Dentro da escola ele me mostrou seu quarto o qual chamava de “meu ninho”, a cozinha improvisada, a sala lotada de tralhas que da antiga escola só guardava a lousa já gasta. Na tal casa não tem água, não tem luz e ele usa o mato como banheiro. Ele disse “óia, puta que pariu, aqui é uma bagunça! Mas eu sou assim, sou muito ocupado para limpar.” Perguntei o que o ocupava tanto. “Nada, eu não faço nada, isso me ocupa muito”. Dei risada.

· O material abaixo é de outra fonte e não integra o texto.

Lemma info_finds_the_uuid_in_a_cdn_url_witness :
  info sample_client sample_json_dumps "https://ucarecdn.com/UUID123/photo.jpg" false
  = Some (info_lookup sample_client sample_json_dumps "UUID123" false).
Proof.
  apply (info_finds_the_uuid_in_a_cdn_url sample_client sample_env sample_json_dumps
           "UUID123" "photo.jpg" false eq_refl);
    [discriminate | discriminate | right; exists "photo.jpg"; reflexivity | discriminate].
Defined.

(** X19. [info] takes an input that does not start with [http] for the
    file id itself; an input that starts with [http] and has no slash has
    no second part from the end ([IndexError], before any request).  The
    lookup is one [GET] of [file_id] and [pub_key] to [{api_url}/info/]; it
    returns the payload of a reply of status 200, as text when [pretty]. *)
Theorem info_takes_its_input_for_an_id_or_a_url (self : UploadCare)
    (json_dumps : pyval -> string) (_input : string) (pretty : bool) :
  (String.prefix "http" _input = false ->
   info self json_dumps _input pretty
   = Some (info_lookup self json_dumps _input pretty))
  /\ (String.prefix "http" _input = true -> has_no_slash _input = true ->
      info self json_dumps _input pretty = None)
  /\ (forall w res rest,
        replies w = res :: rest ->
        info_lookup self json_dumps _input pretty w
        = (match _check_response self res with
           | Return payload =>
               Return (if pretty then PStr (json_dumps payload) else payload)
           | Raise e => Raise e
           | Starved => Starved
           end,
           {| replies := rest;
              trace := trace w
                       ++ [Sent (Build_Request "GET" (api_url self ++ "/info/")
                                   (<["pub_key" := PStr (pub_key self)]>
                                      {["file_id" := PStr _input]}) None)] |})).
Proof.
  split; [|split].
  - intros H. unfold info, info_file_id. rewrite H. reflexivity.
  - intros H Hs. unfold info, info_file_id, relative_parts. rewrite H.
    rewrite (path_parts_single "" _input Hs). cbv [append]. cbn [List.filter].
    destruct (negb _); reflexivity.
  - intros w res rest Hw. unfold info_lookup, mbind, M_bind, lift, requests_get.
    rewrite Hw. destruct (_check_response self res); [|reflexivity..].
    destruct pretty; reflexivity.
Qed.

(** A CDN address that ends after the uuid has the host for its second
    part from the end; an id that starts with [http] has only one part. *)
Example info_file_id_edges :
  info_file_id "https://ucarecdn.com/UUID123/" = Some "ucarecdn.com"
  /\ info_file_id "UUID123" = Some "UUID123"
  /\ info_file_id "httpbin" = None.
Proof. repeat split. Qed.

(** The expiry sent can be earlier than [time.time()], by less than a
    second: half past, an [expire] of seven tenths past is cut to the hour. *)
Example expire_cut_below_now :
  let env := {| fs := fs sample_env; time_time := 17000000005 # 10;
                dateparser_parse := dateparser_parse sample_env;
                guess_type := guess_type sample_env; py_repr := py_repr sample_env |} in
  expire_seconds env (IsFloat (17000000007 # 10)) = Return 1700000000
  /\ (inject_Z 1700000000 < time_time env)%Q.
Proof. split; reflexivity. Qed.

(** Where [float] rounds.  With [time.time()] at [2 ^ 53 + 4], the [int]
    [2 ^ 53 + 3] lies a second before it and passes line 84, its float
    being [2 ^ 53 + 4]: the call goes on to line 88.  [2 ^ 53 + 1] becomes
    [2 ^ 53] and is refused.  An [int] past the floats raises
    [OverflowError] at line 84, whatever its sign. *)
Example expire_beyond_the_exact_floats :
  let env := sample_env_at (inject_Z (2 ^ 53 + 4)) in
  expire_seconds env (IsInt (2 ^ 53 + 3)) = Return (2 ^ 53 + 3)
  /\ _secure_expire_signature sample_signing_client env (PInt (2 ^ 53 + 3))
     = Raise (NameError "generate_secure_signature")
  /\ _secure_expire_signature sample_signing_client env (PInt (2 ^ 53 + 1))
     = Raise (ValueError "Expire timestamp cannot be in the past!")
  /\ _secure_expire_signature sample_signing_client sample_env (PInt (10 ^ 400))
     = Raise OverflowError
  /\ _secure_expire_signature sample_signing_client sample_env (PInt (- 10 ^ 400))
     = Raise OverflowError.
Proof. vm_compute. repeat split. Qed.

Chacrinha perdeu uma filha faz pouco tempo, ela estava grávida e teve uma febre que a matou, junto com o bebê. Chacrinha não tem mais esposa. Seus filhos pouco visitam o pai. Chacrinha criou um universo particular para sobreviver a tudo isso. Uma escola abandonada, uma porção de tralhas que ele recolhe nas ruas, flores de plástico em garrafas, bonecas velhas em prateleiras empoeiradas, a bebida, o cachimbo com o fumo. Muitos o chamam de maluco. Pode até ser. Mas cada um lida como pode com essa loucura que é estar vivo. E quem somos nós para julgar a maluquice alheia, não é mesmo?